Theories predict that the cerium-ruthenium-tin material should exhibit topological properties. But there's a catch: those theories were built on the assumption that electrons behave like particles. In a material where electrons lose their particle-like character, topology shouldn't exist at all. This created a direct contradiction.
Curiosity won out over skepticism. Diana Kirschbaum, the first author of the study, began searching for experimental evidence anyway. At temperatures less than one degree above absolute zero, she found something striking: an anomalous Hall effect. Normally, a magnetic field deflects moving charge carriers. But here, deflection appeared without any external field — and the charge carriers behaved as if they were particles, despite all evidence suggesting they shouldn't.
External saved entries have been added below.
Record Inner := {
  per_prefix : gmap string PrefixCounters;
  latencies : gmap string Histogram;
  status_totals : gmap string N;
  breaker_state : gmap string N;
}.

(** [Metrics::new]. *)
Definition new_registry : Inner :=
  {| per_prefix := ∅; latencies := ∅; status_totals := ∅; breaker_state := ∅ |}.

(** ** Updates *)

Definition fetch_add (c n : N) : N := wrap 64 (c + n).

(** [Histogram::observe]: one counter per bound that covers the observation. *)
Definition observe (secs : F64.t) (h : Histogram) : Histogram := {|
  buckets_secs := buckets_secs h;
  counts :=
    zip_with (λ b c, if F64.leb secs (bound b) then fetch_add c 1 else c)
      (buckets_secs h) (counts h);
  sum_secs := fetch_add (sum_secs h) (F64.as_u64 (F64.mul secs (F64.literal 1000000000 1)));
  count := fetch_add (count h) 1;
|}.

(** [counters_for] and [latency_for]: the entry, inserted when vacant. *)
Definition counters_for (prefix : string) (r : Inner) : PrefixCounters :=
  default default_counters (per_prefix r !! prefix).

Definition latency_for (prefix : string) (r : Inner) : Histogram :=
  default (new_histogram LATENCY_BUCKETS) (latencies r !! prefix).

Definition set_counters (prefix : string) (c : PrefixCounters) (r : Inner) : Inner :=
  {| per_prefix := <[prefix := c]> (per_prefix r); latencies := latencies r;
     status_totals := status_totals r; breaker_state := breaker_state r |}.

Definition inc_requests (prefix : string) (r : Inner) : Inner :=
  let c := counters_for prefix r in
  set_counters prefix
    {| requests_total := fetch_add (requests_total c) 1;
       rate_limited_total := rate_limited_total c;
       circuit_open_total := circuit_open_total c |} r.

(** [Metrics::inc_rate_limited] and [inc_circuit_open]. *)
Definition inc_rate_limited (prefix : string) (r : Inner) : Inner :=
  let c := counters_for prefix r in
  set_counters prefix
    {| requests_total := requests_total c;
       rate_limited_total := fetch_add (rate_limited_total c) 1;
       circuit_open_total := circuit_open_total c |} r.

Definition inc_circuit_open (prefix : string) (r : Inner) : Inner :=
  let c := counters_for prefix r in
  set_counters prefix
    {| requests_total := requests_total c;
       rate_limited_total := rate_limited_total c;
       circuit_open_total := fetch_add (circuit_open_total c) 1 |} r.

(** The key of a response counter: ["2xx|crm"]. *)
Definition status_key (class prefix : string) : string := class +:+ "|" +:+ prefix.

Definition inc_status (class prefix : string) (r : Inner) : Inner :=
  let k := status_key class prefix in
  {| per_prefix := per_prefix r; latencies := latencies r;
     status_totals := <[k := fetch_add (default 0 (status_totals r !! k)) 1]> (status_totals r);
     breaker_state := breaker_state r |}.
Lemma verify_issued k iss sub now ttl token trusted now' :
  issue_token k iss sub now ttl = Ok token →
  verify_token (verifying_key k) token trusted now' =
    if bool_decide (trusted = None ∨ trusted = Some iss) then
      if now' <? saturating_add now (as_secs ttl) then Ok sub else Err Expired
    else Err WrongIssuer.
Proof.
  intros Hissue.
  destruct (issue_token_split k iss sub now ttl) as (h & c & s & Ht & Hh & Hc & Hs & Hsplit).
  rewrite Hissue in Ht. injection Ht as ->.
  unfold verify_token. rewrite Hsplit. cbn.
  assert (check_header h = Ok tt) as ->.
  { apply check_header_Ok. exists (to_vec token_header), token_header.
    subst h. rewrite b64_decode_encode, from_slice_to_vec
      by apply float_free_token_header. by rewrite token_header_alg. }
  assert (check_signature (verifying_key k) h c s = Ok tt) as ->.
  { apply check_signature_Ok. exists (sig_to_bytes (sign k (signing_input h c))),
      (sign k (signing_input h c)).
    rewrite Hs, b64_decode_encode, sig_from_slice_to_bytes, verify_sign. done. }
  unfold check_claims. subst c. rewrite b64_decode_encode. cbn.
  rewrite from_slice_to_vec by apply float_free_token_claims. cbn.
  destruct (token_claims_get iss sub now ttl) as (-> & -> & ->). cbn.
  rewrite N.leb_antisym. destruct trusted as [i|].
  - destruct (decide (i = iss)) as [->|Hne].
    + rewrite !bool_decide_eq_true_2 by auto. cbn. by destruct (now' <? _).
    + rewrite !bool_decide_eq_false_2 by naive_solver. done.
  - rewrite bool_decide_eq_true_2 by auto. by destruct (now' <? _).
Qed.

End laws.

(** ** Properties *)

(** C2: verification is exact. A token is accepted, with a subject, exactly when
    it is an acceptable token for that subject: nothing is accepted on doubt,
    and nothing acceptable is refused. *)
Theorem verify_token_accepts k token iss now subject :
  verify_token k token iss now = Ok subject ↔ acceptable k iss now token subject.
Proof. apply verify_token_iff. Qed.
Lemma call_backend_path st breaker prefix out l resp :
  path (call_backend st breaker prefix out) l resp → calls st breaker prefix out l resp.
Proof.
  unfold call_backend. rewrite path_bind.
  intros (l1 & l2 & timer & -> & (t0 & -> & ->)%start_timer_path & Hp).
  destruct Hp as (started & l3 & -> & sent & l4 & -> & Hp).
  destruct sent as [response|err].
  - apply (path_bind (record _ _)) in Hp as (l5 & l6 & [] & -> & ->%record_path & Hp).
    destruct Hp as (finished & l7 & -> & Hp).
    apply relay_path in Hp as (payload & t1 & -> & ->).
    eapply (calls_relayed st breaker prefix out t0 started response finished payload t1).
  - destruct Hp as ([] & l5 & -> & Hp).
    apply (path_bind (record _ _)) in Hp as (l6 & l7 & [] & -> & ->%record_path & Hp).
    apply (path_bind (finish_timer _ _)) in Hp
      as (l8 & l9 & [] & -> & [t1 ->]%finish_timer_path & [-> ->]).
    rewrite app_nil_r. apply calls_unreachable.
Qed.

Lemma forward_path st prefix suffix request l resp :
  path (forward st prefix suffix request) l resp → forwards st prefix suffix request l resp.
Proof.
  unfold forward. destruct (backend_for st prefix) as [backend|] eqn:Hbackend.
  2: { intros [-> ->]. by apply forwards_no_route. }
  rewrite path_bind. intros (l1 & l2 & a & -> & Ha & Hp).
  assert (a = Admit.Call ∧ l1 = admitted (breaker_for st prefix) ∨
    a = Admit.ShortCircuit ∧ ∃ b, breaker_for st prefix = Some b ∧
      l1 = [ev (TryAdmit b) Admit.ShortCircuit]) as [[-> ->]|[-> (b & Hb & ->)]].
  { unfold try_admit, admitted in *. destruct (breaker_for st prefix) as [b|].
    - destruct Ha as (x & l' & -> & -> & ->). destruct x; [by left|right; by eauto].
    - destruct Ha as [-> ->]. by left. }
  - destruct Hp as ([bytes|err] & l3 & -> & Hp).
    + apply call_backend_path in Hp. by eapply forwards_called.
    + destruct Hp as ([] & l4 & -> & -> & ->). by eapply forwards_body_failed.
  - destruct Hp as ([] & l3 & -> & Hp).
    apply (path_bind (update _ _)) in Hp as (l4 & l5 & [] & -> & ->%update_path & [-> ->]).
    rewrite app_nil_r. by eapply (forwards_short_circuited st prefix suffix request backend b).
Qed.
(* ===== verification/RouterProps.v ===== *)
(** * What the proxy guarantees

    Theorems on every way a proxied request can go ([Router.handles]), whatever
    the clocks, Redis, the network and the other requests do. *)

From S2P Require Import Prelude RustStd F64 External Http Config Circuit Metrics Effects.
From S2P Require Import RequestTimer Auth RateLimit MiddlewareAuth Middleware Router Demo Reference.
From Stdlib Require Import Ascii.
Import Effects Router.
Local Open Scope N_scope.

Module RouterProps.

(** Computes what a projection reads off a list of events. *)
Ltac read_off :=
  unfold admitted, recorded, updated, timer_started, timer_finished, RequestTimer.finished;
  repeat (case_match; simplify_eq/=); cbn; try done.

Section props.
Context `{HttpLib, SerdeJson, Base64, Ed25519}.

(** ** Lemmas *)

Lemma quiet_projects (l : list obs) :
  Forall (λ o, quiet o = true) l →
  omap sent l = [] ∧ omap redis_hit l = [] ∧ omap update_of l = [] ∧
  omap breaker_of l = [] ∧ omap reply_of l = [] ∧ omap admission_of l = [] ∧
  omap outcome_of l = [] ∧ omap answered l = [].
Proof.
  induction 1 as [|[X [e x]] l Ho _ IH]; [done|]. by destruct e.
Qed.

Lemma checks_quiet a request l r :
  MiddlewareAuth.checks a request l r → Forall (λ o, quiet o = true) l.
Proof. destruct 1; by repeat constructor. Qed.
"This was the key insight that allowed us to demonstrate beyond doubt that the prevailing view must be revised," says Silke Bühler-Paschen, who led the research team.
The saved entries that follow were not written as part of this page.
Lemma float_free_components (m : gmap string bool) :
  float_free (JObject ((λ c, (c.1, JBool c.2)) <$> btree_iter m)).
Proof. cbn. induction (btree_iter m) as [|c l IH]; cbn; auto. Qed.

Lemma ping_path rl l ok :
  path (RateLimit.ping rl) l ok →
  (ok = true ↔ omap pong_of l = [Ok "PONG"]) ∧
  omap sent l = [] ∧ omap redis_hit l = [] ∧ omap state_read l = [].
Proof.
  intros ([c|err] & l1 & -> & Hp).
  - destruct Hp as (reply & l2 & -> & -> & ->). destruct reply as [s|err]; cbn.
    + rewrite bool_decide_eq_true. split; [split; [by intros ->|by intros [= ->]]|done].
    + done.
  - destruct Hp as [-> ->]. done.
Qed.

(** What [readyz] reads, and answers. *)
Lemma readyz_path st l resp :
  path (readyz st) l resp →
  ∃ (states : gmap string State.t) l1 l2 components ready,
    l = l1 ++ l2 ∧
    dom states = match breakers st with Some bs => dom bs | None => ∅ end ∧
    (∀ bs p b s, breakers st = Some bs → bs !! p = Some b → states !! p = Some s →
       (b, s) ∈ omap state_read l1) ∧
    omap sent l = [] ∧ omap redis_hit l = [] ∧
    resp = readyz_response components ready ∧
    match limiter st with
    | Some _ => ∃ ok, (ok = true ↔ omap pong_of l = [Ok "PONG"]) ∧
        components = <["redis" := ok]> (breaker_components (btree_iter states)).1 ∧
        ready = (breaker_components (btree_iter states)).2 && ok
    | None => components = (breaker_components (btree_iter states)).1 ∧
        ready = (breaker_components (btree_iter states)).2
    end.
Proof.
  unfold readyz. rewrite path_bind. intros (l1 & l2 & states & -> & Hst & Hp).
  assert (dom states = match breakers st with Some bs => dom bs | None => ∅ end ∧
    (∀ bs p b s, breakers st = Some bs → bs !! p = Some b → states !! p = Some s →
       (b, s) ∈ omap state_read l1) ∧
    omap sent l1 = [] ∧ omap redis_hit l1 = [] ∧ omap pong_of l1 = [])
    as (Hdom & Hread & Hs & Hh & Hpg).
  { destruct (breakers st) as [bs|].
    - apply breaker_states_path in Hst as (Hdom & Hread & Hs & _ & Hh & Hpg).
      split_and!; [done| |done..]. intros bs' p b s [= <-]. apply Hread.
    - destruct Hst as [-> ->]. split_and!; [set_solver|done..]. }
  exists states, l1, l2. destruct (breaker_components (btree_iter states)) as [components ready].
  destruct (limiter st) as [rl|].
  - apply (path_bind (RateLimit.ping rl)) in Hp as (l3 & l4 & ok & -> & Hping%ping_path & [-> ->]).
    destruct Hping as (Hok & Hs2 & Hh2 & _). rewrite app_nil_r.
    exists (<["redis":=ok]> components), (ready && ok).
    rewrite !omap_app, Hs, Hs2, Hh, Hh2, Hpg. split_and!; eauto.
  - destruct Hp as [-> ->]. rewrite app_nil_r. exists components, ready. by split_and!.
Qed.

(** ** The handlers of the table, and the layer *)

Lemma aside_projects (l : list obs) :
  Forall (λ o, aside o = true) l →
  omap sent l = [] ∧ omap redis_hit l = [] ∧ omap breaker_of l = [] ∧
  omap admission_of l = [] ∧ omap outcome_of l = [] ∧ omap answered l = [].
Proof.
  intros Hl. split_and!; (eapply omap_none; [exact Hl|]); intros [X [e x]]; by destruct e.
Qed.

Lemma wrapping_aside o : wrapping o = true → aside o = true.
Proof. destruct o as [X [e x]]. by destruct e. Qed.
The effect was strongest precisely where the material's quantum fluctuations were largest. When those fluctuations were suppressed using pressure or magnetic fields, the topological properties disappeared. The researchers call this newly identified phase an emergent topological semimetal — and the name captures something crucial: the topology emerges from the absence of a particle picture, not from it.
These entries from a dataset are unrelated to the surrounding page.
(* ===== verification/Progress.v ===== *)
(** * Progress: a request ends after a bounded number of calls

    How many calls the handlers make at most, whatever the calls answer. *)

From S2P Require Import Prelude RustStd External Http Config Circuit Metrics Effects.
From S2P Require Import RequestTimer Auth RateLimit MiddlewareAuth Middleware Router RouterProps.
From S2P Require Import Table Endpoints Demo Reference Interleave.
Import Effects Router RouterProps Table Endpoints Interleave.
Local Open Scope N_scope.

Module Progress.

(** ** Bounds on the calls of a request *)

Section bounds.
Context `{HttpLib, SerdeJson, Base64, Ed25519}.

(** No path of [p] is longer than [n]. *)
Definition within_steps {A} (n : nat) (p : prog A) : Prop :=
  ∀ l a, path p l a → (length l ≤ n)%nat.

Lemma calls_length st breaker prefix out l resp :
  calls st breaker prefix out l resp → (length l ≤ 12)%nat.
Proof.
  destruct 1; unfold recorded, timer_started, timer_finished;
    destruct (metrics st), breaker; try destruct (builder_accepts _); cbn; lia.
Qed.

Lemma forwards_length st prefix suffix request l resp :
  forwards st prefix suffix request l resp → (length l ≤ 14)%nat.
Proof.
  destruct 1 as [|backend b Hb Hbr|backend err Hb|backend bytes l resp Hb Hc%calls_length];
    unfold updated, admitted; try destruct (metrics st); try destruct (breaker_for st prefix);
    cbn; lia.
Qed.

Lemma gate_passed_length st request l subject :
  gate_passed st request l subject → (length l ≤ 3)%nat.
Proof. destruct 1 as [|a l s _ Hc]; [cbn; lia|]. rewrite length_app. inversion Hc; cbn; lia. Qed.

Lemma decides_length rl key l d : RateLimit.decides rl key l d → (length l ≤ 4)%nat.
Proof. destruct 1; cbn; lia. Qed.

Lemma limit_passed_length st subject l : limit_passed st subject l → (length l ≤ 4)%nat.
Proof. destruct 1 as [|rl l d _ Hd%decides_length _]; cbn; lia. Qed.

Lemma handles_length st request l resp : handles st request l resp → (length l ≤ 21)%nat.
Proof.
  destruct 1 as [a l resp Ha Hc|l1 subject rl l2 retry Hg%gate_passed_length Hl Hd%decides_length
    |l1 subject l2 Hg%gate_passed_length Hl%limit_passed_length _
    |l1 subject l2 l3 resp Hg%gate_passed_length Hl%limit_passed_length _ Hf%forwards_length];
    rewrite ?length_app.
  - inversion Hc; cbn; lia.
  - unfold updated. destruct (metrics st); cbn; lia.
  - lia.
  - lia.
Qed.

(** The gates hit Redis at most once. *)
Lemma handles_hits st request l resp :
  handles st request l resp →
  (length (omap redis_hit l) ≤ 1)%nat ∧ (length (omap sent l) ≤ 1)%nat.
Proof.
  assert (∀ rl key l d, RateLimit.decides rl key l d → (length (omap redis_hit l) ≤ 1)%nat) as Hd'.
  { intros rl key l' d. by destruct 1; cbn; lia. }
  intros Hh. split.
  - destruct Hh as [a l resp Ha Hc|l1 subject rl l2 retry Hg Hl Hd
      |l1 subject l2 Hg Hl _|l1 subject l2 l3 resp Hg Hl _ Hf].
    + apply checks_quiet, quiet_projects in Hc as (_ & -> & _). cbn. lia.
    + apply gate_passed_quiet, quiet_projects in Hg as (_ & Hg & _).
      rewrite !omap_app, !length_app, Hg. apply Hd' in Hd. unfold updated.
      destruct (metrics st); cbn; lia.
    + apply gate_passed_quiet, quiet_projects in Hg as (_ & Hg & _).
      rewrite omap_app, Hg. destruct Hl as [|rl l2 d _ Hd _]; [cbn; lia|]. by eapply Hd'.
    + apply gate_passed_quiet, quiet_projects in Hg as (_ & Hg & _).
      apply forwards_projects in Hf as (_ & Hf & _).
      rewrite !omap_app, Hg, Hf, app_nil_r.
      destruct Hl as [|rl l2 d _ Hd _]; [cbn; lia|]. by eapply Hd'.
  - destruct (omap sent l) as [|out outs] eqn:Hs; [cbn; lia|].
    destruct (handles_sent st request l resp out Hh) as (_ & _ & _ & Hone & _);
      [rewrite Hs; left|]. rewrite <- Hs, Hone. cbn. lia.
Qed.

(** ** The endpoints *)

(** The backends of a breaker table. *)
Definition table_size (st : ProxyState) : nat :=
  match breakers st with Some bs => size bs | None => 0 end.

Lemma read_states_length bs l states :
  path (read_states bs) l states → length l = length bs.
Proof.
  revert l states. induction bs as [|[p b] bs IH]; intros l states; [by intros [-> _]|].
  intros (s & l1 & -> & Hp). apply (path_bind (read_states bs)) in Hp
    as (l2 & l3 & rest & -> & Hr%IH & [-> _]). rewrite app_nil_r. cbn. by rewrite Hr.
Qed.

Lemma breaker_states_length bs l states :
  path (breaker_states bs) l states → length l = size bs ∧ size states = size bs.
Proof.
  intros Hp. pose proof (breaker_states_path bs l states Hp) as [Hdom _]. split.
  - revert Hp. unfold breaker_states. rewrite path_bind.
    intros (l1 & l2 & read & -> & Hr%read_states_length & [-> _]).
    by rewrite app_nil_r, Hr, length_btree_iter.
  - by rewrite <- !size_dom, Hdom.
Qed.

Lemma publish_length l l' u : path (publish l) l' u → length l' = length l.
Proof.
  revert l'. induction l as [|[p s] l IH]; intros l'; [by intros [-> _]|].
  intros ([] & l1 & -> & Hp). cbn. by rewrite (IH l1 Hp).
Qed.

Lemma metrics_endpoint_length st l resp :
  path (metrics_endpoint st) l resp → (length l ≤ 2 * table_size st + 1)%nat.
Proof.
  unfold metrics_endpoint, table_size. rewrite path_bind. intros (l1 & l2 & [] & -> & H1' & H2').
  assert (length l2 ≤ 1)%nat as Hl2.
  { destruct (metrics st); [by destruct H2' as (text & l3 & -> & -> & _)|].
    destruct H2' as [-> _]. cbn. lia. }
  rewrite length_app. clear H2'.
  destruct (metrics st), (breakers st) as [bs|]; try (destruct H1' as [-> _]; cbn; lia).
  apply path_bind in H1' as (l3 & l4 & states & -> & [Hb Hs]%breaker_states_length & Hpub).
  apply publish_length in Hpub. rewrite length_btree_iter in Hpub. rewrite length_app. lia.
Qed.

Lemma readyz_length st l resp :
  path (readyz st) l resp → (length l ≤ table_size st + 2)%nat.
Proof.
  unfold readyz, table_size. rewrite path_bind. intros (l1 & l2 & states & -> & Hst & Hp).
  rewrite length_app.
  assert (length l1 = match breakers st with Some bs => size bs | None => 0%nat end) as ->.
  { destruct (breakers st); [by apply breaker_states_length in Hst as [? _]|by destruct Hst as [-> _]]. }
  destruct (breaker_components _) as [components ready].
  destruct (limiter st) as [rl|]; [|destruct Hp as [-> _]; cbn; lia].
  apply (path_bind (RateLimit.ping rl)) in Hp as (l3 & l4 & ok & -> & Hping & [-> _]).
  rewrite app_nil_r. destruct Hping as ([c|err] & l5 & -> & Hping).
  - destruct Hping as (reply & l6 & -> & -> & _). cbn. lia.
  - destruct Hping as [-> _]. cbn. lia.
Qed.

Lemma login_length state payload l resp :
  path (Login.login state payload) l resp → (length l ≤ 3)%nat.
Proof.
  unfold Login.login. destruct (_ || _).
  - intros ([] & l1 & -> & -> & _). cbn. lia.
  - intros (t & l1 & -> & Hp). cbn -[Auth.issue_token] in Hp.
    destruct (Auth.issue_token _ _ _ _ _).
    + destruct Hp as ([] & l2 & -> & [] & l3 & -> & -> & _). cbn. lia.
    + destruct Hp as ([] & l2 & -> & -> & _). cbn. lia.
Qed.

(** Every handler of the table, when the extractor makes at most [k] calls. *)
Lemma application_length st extract login p m h request l resp k :
  (∀ request, within_steps k (extract request)) →
  (p, (m, h)) ∈ routes (application extract login st) →
  path (h request) l resp → (length l ≤ 2 * table_size st + k + 3)%nat.
Proof.
  intros Hextract Hin Hp.
  apply application_handlers in Hin as [Hr|(login' & p' & Hr)].
  - cbn [build_router routes] in Hr. rewrite !elem_of_cons, elem_of_nil in Hr.
    destruct Hr as [[= _ _ ->]|[[= _ _ ->]|[[= _ _ ->]|[]]]].
    + destruct Hp as [-> _]. cbn. lia.
    + apply readyz_length in Hp. lia.
    + apply metrics_endpoint_length in Hp. lia.
  - apply list_elem_of_singleton in Hr as [= _ _ ->].
    apply path_bind in Hp as (l1 & l2 & payload & -> & H1'%Hextract & Hp).
    rewrite length_app. destruct payload as [payload|rejection].
    + apply login_length in Hp. lia.
    + destruct Hp as [-> _]. cbn. lia.
Qed.

(** ** The whole application *)

Context {axum : Axum} {axum_laws : AxumLaws}.
Context (extract : Http.Request → prog (result Login.LoginRequest Http.Response)).
Context (Hextract : reads_only extract) (login : option Login.LoginState).

Notation gateway st := (serve (application extract login st)).

(** The most calls a request to the application makes: what it does for a proxied
    request, and one read and one gauge per backend for the endpoints. *)
Definition most_calls (st : ProxyState) (k : nat) : nat := 26 + 2 * table_size st + k.

Lemma proxied_length st r l resp :
  Http.path r ∉ (routes (application extract login st)).*1 →
  path (gateway st r) l resp → (length l ≤ 26)%nat.
Proof.
  intros Hnot (l1 & l2 & l3 & -> & _ & _ & [Hl1 Hl3] & Hp)%serve_cases.
  destruct Hp as [[Hin _]|(_ & id & resp' & Hp & _)]; [done|].
  rewrite application_fallback in Hp. apply proxy_fallback_path, handles_length in Hp.
  rewrite !length_app. lia.
Qed.

Lemma gateway_within st k r :
  (∀ request, within_steps k (extract request)) → within_steps (most_calls st k) (gateway st r).
Proof.
  intros Hk l resp Hp. unfold most_calls.
  destruct (decide (Http.path r ∈ (routes (application extract login st)).*1)) as [Hin|Hnot].
  - apply serve_cases in Hp as (l1 & l2 & l3 & -> & _ & _ & [Hl1 Hl3] & Hp).
    rewrite !length_app. destruct Hp as [[_ Hp]|[Hnot _]]; [|done].
    assert (length l2 ≤ 2 * table_size st + k + 3)%nat; [|lia].
    destruct Hp as [->|(m & h & resp' & Hr & Hh)]; [cbn; lia|]. by eapply application_length.
  - apply proxied_length in Hp; [lia|done].
Qed.

(** C19: a request ends, after a bounded number of calls. The gateway makes at most 26
    calls for a proxied request, whatever they answer, among them at most one to
    Redis and at most one to a backend: nothing is retried. For the whole
    application, the endpoints included, the bound grows by two calls per backend
    and by those of the extractor. *)
Theorem request_calls_bounded st r l resp k :
  (∀ request, within_steps k (extract request)) →
  path (gateway st r) l resp →
  (length l ≤ most_calls st k)%nat ∧
  (Http.path r ∉ (routes (application extract login st)).*1 → (length l ≤ 26)%nat) ∧
  (length (omap redis_hit l) ≤ 1)%nat ∧ (length (omap sent l) ≤ 1)%nat.
Proof.
  intros Hk Hp. split; [by apply (gateway_within st k r Hk l resp)|].
  split; [by intros Hnot; eapply proxied_length|].
  apply serve_path in Hp as (l1 & l2 & l3 & -> & Hl1 & Hl3 & Hp); [|done].
  assert (∀ l : list obs, Forall (λ o, aside o = true) l → omap redis_hit l = [] ∧ omap sent l = [])
    as Haside by (by intros l Hl; apply aside_projects in Hl as (? & ? & _)).
  assert (∀ l : list obs, Forall (λ o, wrapping o = true) l → omap redis_hit l = [] ∧ omap sent l = [])
    as Hwrap by (intros l Hl; eapply Haside, Forall_impl; [exact Hl|apply wrapping_aside]).
  destruct (Hwrap l1 Hl1) as [Hr1 Hs1], (Hwrap l3 Hl3) as [Hr3 Hs3].
  rewrite !omap_app, Hr1, Hs1, Hr3, Hs3, !app_nil_r. cbn [app].
  destruct Hp as [[_ Hl2]|(_ & id & resp' & Hp%proxy_fallback_path & _)].
  - destruct (Haside l2 Hl2) as [-> ->]. cbn. lia.
  - by eapply handles_hits.
Qed.

End bounds.

(** ** Witnesses *)

Import Reference Demo.

Lemma demo_extract_within : ∀ request : Http.Request, within_steps 0 (demo_extract request).
Proof. intros request l a [-> _]. cbn. lia. Qed.

Lemma request_calls_bounded_witness :
  let l := events (demo_gateway customer) (boot all_well) in
  (length l ≤ 26)%nat ∧ omap sent l ≠ [] ∧ (length (omap sent l) ≤ 1)%nat.
Proof.
  intros l.
  destruct (request_calls_bounded (axum_laws := demo_axum_laws) demo_extract
    demo_extract_reads_only None plain customer l _ 0 demo_extract_within
    (exec_path (demo_gateway customer) (boot all_well) eq_refl)) as (_ & Hlen & _ & Hsent).
  split; [|split; [vm_compute; discriminate|exact Hsent]].
  apply Hlen. apply (bool_decide_unpack _). vm_compute. exact I.
Defined.

End Progress.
Working with Rice University, the team developed a theoretical model that connects quantum criticality with topology in a more abstract, mathematical way. The implication is profound: a particle picture isn't required to generate topological properties at all. The concept can be generalized far beyond what physicists thought possible.
This opens a practical pathway forward. Quantum-critical behavior appears across many classes of materials and can be reliably identified. If topological properties genuinely emerge from quantum criticality, then searching for new topological materials becomes much more systematic — and many more "emergent" topological materials may be waiting to be discovered.